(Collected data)

● ● ● ● ● ● ●

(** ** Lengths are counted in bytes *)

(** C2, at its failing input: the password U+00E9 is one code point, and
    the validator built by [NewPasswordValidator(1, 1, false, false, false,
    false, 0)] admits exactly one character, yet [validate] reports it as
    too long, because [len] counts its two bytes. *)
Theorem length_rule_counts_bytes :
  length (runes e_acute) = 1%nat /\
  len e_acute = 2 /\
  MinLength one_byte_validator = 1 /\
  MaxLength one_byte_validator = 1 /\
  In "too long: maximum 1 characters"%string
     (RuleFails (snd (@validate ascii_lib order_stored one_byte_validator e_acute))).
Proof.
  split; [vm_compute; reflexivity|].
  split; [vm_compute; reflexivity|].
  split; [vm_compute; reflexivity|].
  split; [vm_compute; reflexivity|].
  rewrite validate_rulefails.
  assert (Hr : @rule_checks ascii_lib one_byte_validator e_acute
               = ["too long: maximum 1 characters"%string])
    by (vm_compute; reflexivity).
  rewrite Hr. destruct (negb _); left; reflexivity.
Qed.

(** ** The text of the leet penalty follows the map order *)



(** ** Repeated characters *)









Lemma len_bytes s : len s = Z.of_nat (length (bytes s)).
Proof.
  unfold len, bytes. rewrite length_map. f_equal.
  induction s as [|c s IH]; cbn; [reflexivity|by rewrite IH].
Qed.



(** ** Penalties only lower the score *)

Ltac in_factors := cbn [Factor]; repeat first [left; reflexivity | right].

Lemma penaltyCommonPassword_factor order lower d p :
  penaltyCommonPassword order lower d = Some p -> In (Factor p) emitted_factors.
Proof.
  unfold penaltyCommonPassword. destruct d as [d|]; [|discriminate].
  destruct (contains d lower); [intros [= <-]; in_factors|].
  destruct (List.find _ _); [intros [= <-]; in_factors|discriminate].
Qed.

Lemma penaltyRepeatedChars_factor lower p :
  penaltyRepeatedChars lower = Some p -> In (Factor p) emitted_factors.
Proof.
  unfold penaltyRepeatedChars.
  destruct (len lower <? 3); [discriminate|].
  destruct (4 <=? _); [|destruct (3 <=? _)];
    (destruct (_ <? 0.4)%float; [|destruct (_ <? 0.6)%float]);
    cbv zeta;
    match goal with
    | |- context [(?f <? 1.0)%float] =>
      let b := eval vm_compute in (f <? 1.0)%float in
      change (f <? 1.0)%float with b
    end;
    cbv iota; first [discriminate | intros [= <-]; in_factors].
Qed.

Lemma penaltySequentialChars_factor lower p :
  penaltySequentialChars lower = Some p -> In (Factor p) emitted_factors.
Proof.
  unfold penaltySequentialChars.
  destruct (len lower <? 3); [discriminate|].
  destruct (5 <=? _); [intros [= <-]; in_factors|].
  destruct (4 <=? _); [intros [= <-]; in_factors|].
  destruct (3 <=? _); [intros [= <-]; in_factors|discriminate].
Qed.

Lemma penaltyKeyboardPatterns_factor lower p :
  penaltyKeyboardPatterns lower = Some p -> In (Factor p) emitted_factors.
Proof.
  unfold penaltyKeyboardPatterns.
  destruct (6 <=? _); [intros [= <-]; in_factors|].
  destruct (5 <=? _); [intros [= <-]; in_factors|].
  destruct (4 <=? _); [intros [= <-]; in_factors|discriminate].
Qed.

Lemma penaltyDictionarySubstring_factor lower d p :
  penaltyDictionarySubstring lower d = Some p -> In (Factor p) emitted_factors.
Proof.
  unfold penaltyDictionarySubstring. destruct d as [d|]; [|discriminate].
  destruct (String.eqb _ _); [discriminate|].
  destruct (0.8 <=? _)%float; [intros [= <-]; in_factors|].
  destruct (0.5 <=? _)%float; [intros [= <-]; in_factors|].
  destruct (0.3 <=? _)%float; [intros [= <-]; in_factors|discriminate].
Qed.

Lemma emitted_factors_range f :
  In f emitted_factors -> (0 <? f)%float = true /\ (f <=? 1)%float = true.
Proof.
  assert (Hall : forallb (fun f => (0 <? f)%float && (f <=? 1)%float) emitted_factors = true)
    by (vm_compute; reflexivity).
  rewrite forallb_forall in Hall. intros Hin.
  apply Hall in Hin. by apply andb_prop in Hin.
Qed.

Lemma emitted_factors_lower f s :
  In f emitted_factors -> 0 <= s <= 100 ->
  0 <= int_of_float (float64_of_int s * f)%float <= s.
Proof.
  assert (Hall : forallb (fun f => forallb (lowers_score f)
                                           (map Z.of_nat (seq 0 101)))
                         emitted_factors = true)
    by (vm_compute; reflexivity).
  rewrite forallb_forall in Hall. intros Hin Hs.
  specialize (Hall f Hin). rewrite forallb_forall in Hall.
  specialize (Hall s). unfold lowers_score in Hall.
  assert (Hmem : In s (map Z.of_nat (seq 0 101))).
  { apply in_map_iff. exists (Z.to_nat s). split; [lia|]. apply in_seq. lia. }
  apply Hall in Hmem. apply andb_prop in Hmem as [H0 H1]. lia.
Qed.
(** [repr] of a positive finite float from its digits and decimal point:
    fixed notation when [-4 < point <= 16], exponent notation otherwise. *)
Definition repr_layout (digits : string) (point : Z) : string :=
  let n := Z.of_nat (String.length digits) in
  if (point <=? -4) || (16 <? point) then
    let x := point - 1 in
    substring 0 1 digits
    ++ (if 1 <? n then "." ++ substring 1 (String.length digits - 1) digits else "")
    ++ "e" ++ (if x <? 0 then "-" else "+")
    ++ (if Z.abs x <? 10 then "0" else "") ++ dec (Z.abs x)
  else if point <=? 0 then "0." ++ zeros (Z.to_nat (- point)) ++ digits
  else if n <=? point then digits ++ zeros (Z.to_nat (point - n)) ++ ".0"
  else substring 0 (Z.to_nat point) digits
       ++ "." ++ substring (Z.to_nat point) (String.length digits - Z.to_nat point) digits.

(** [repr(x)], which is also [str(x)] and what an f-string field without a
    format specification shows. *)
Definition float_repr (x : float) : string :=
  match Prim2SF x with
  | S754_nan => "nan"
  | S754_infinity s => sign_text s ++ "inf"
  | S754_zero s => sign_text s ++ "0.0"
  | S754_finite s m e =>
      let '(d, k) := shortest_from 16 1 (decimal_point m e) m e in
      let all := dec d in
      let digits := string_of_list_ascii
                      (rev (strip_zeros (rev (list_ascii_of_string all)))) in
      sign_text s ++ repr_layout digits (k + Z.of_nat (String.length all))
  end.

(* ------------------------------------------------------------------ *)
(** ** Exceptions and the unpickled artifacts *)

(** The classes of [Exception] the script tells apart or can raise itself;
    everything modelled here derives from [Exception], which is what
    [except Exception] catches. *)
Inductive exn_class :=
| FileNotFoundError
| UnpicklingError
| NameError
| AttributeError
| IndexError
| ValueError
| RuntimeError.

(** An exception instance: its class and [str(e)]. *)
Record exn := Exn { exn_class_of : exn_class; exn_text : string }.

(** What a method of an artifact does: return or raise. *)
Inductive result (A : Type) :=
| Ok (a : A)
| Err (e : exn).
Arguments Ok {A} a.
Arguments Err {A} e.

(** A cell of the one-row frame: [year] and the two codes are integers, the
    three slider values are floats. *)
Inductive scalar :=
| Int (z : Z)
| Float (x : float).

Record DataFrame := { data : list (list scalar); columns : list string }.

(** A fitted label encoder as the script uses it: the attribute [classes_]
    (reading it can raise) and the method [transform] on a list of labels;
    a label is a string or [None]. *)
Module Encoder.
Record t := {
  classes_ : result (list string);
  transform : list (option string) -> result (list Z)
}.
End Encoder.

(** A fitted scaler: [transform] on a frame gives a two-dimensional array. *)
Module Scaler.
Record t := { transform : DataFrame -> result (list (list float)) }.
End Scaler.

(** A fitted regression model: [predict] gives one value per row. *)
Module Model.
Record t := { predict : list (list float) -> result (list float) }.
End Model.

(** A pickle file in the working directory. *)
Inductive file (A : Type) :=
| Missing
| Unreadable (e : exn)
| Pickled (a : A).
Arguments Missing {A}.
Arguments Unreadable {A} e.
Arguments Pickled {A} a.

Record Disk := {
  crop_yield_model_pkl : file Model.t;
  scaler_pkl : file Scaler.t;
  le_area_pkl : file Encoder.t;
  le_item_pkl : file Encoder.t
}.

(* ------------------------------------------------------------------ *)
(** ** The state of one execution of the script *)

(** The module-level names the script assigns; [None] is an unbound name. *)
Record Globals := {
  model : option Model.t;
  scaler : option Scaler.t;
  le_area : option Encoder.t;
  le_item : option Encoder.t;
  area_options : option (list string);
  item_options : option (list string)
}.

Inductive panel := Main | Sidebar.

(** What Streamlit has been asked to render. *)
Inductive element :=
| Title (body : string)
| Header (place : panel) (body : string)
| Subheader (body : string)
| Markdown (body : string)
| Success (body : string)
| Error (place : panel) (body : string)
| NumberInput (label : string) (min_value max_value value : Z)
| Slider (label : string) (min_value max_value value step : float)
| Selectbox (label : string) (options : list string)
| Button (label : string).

● ● ● ● ● ● ●

No line before the one containing "le_area : option Encoder.t;" belongs in the answer; give again exactly that line and all lines after it through the end of the data.

  le_area : option Encoder.t;
  le_item : option Encoder.t;
  area_options : option (list string);
  item_options : option (list string)
}.

Inductive panel := Main | Sidebar.

(** What Streamlit has been asked to render. *)
Inductive element :=
| Title (body : string)
| Header (place : panel) (body : string)
| Subheader (body : string)
| Markdown (body : string)
| Success (body : string)
| Error (place : panel) (body : string)
| NumberInput (label : string) (min_value max_value value : Z)
| Slider (label : string) (min_value max_value value step : float)
| Selectbox (label : string) (options : list string)
| Button (label : string).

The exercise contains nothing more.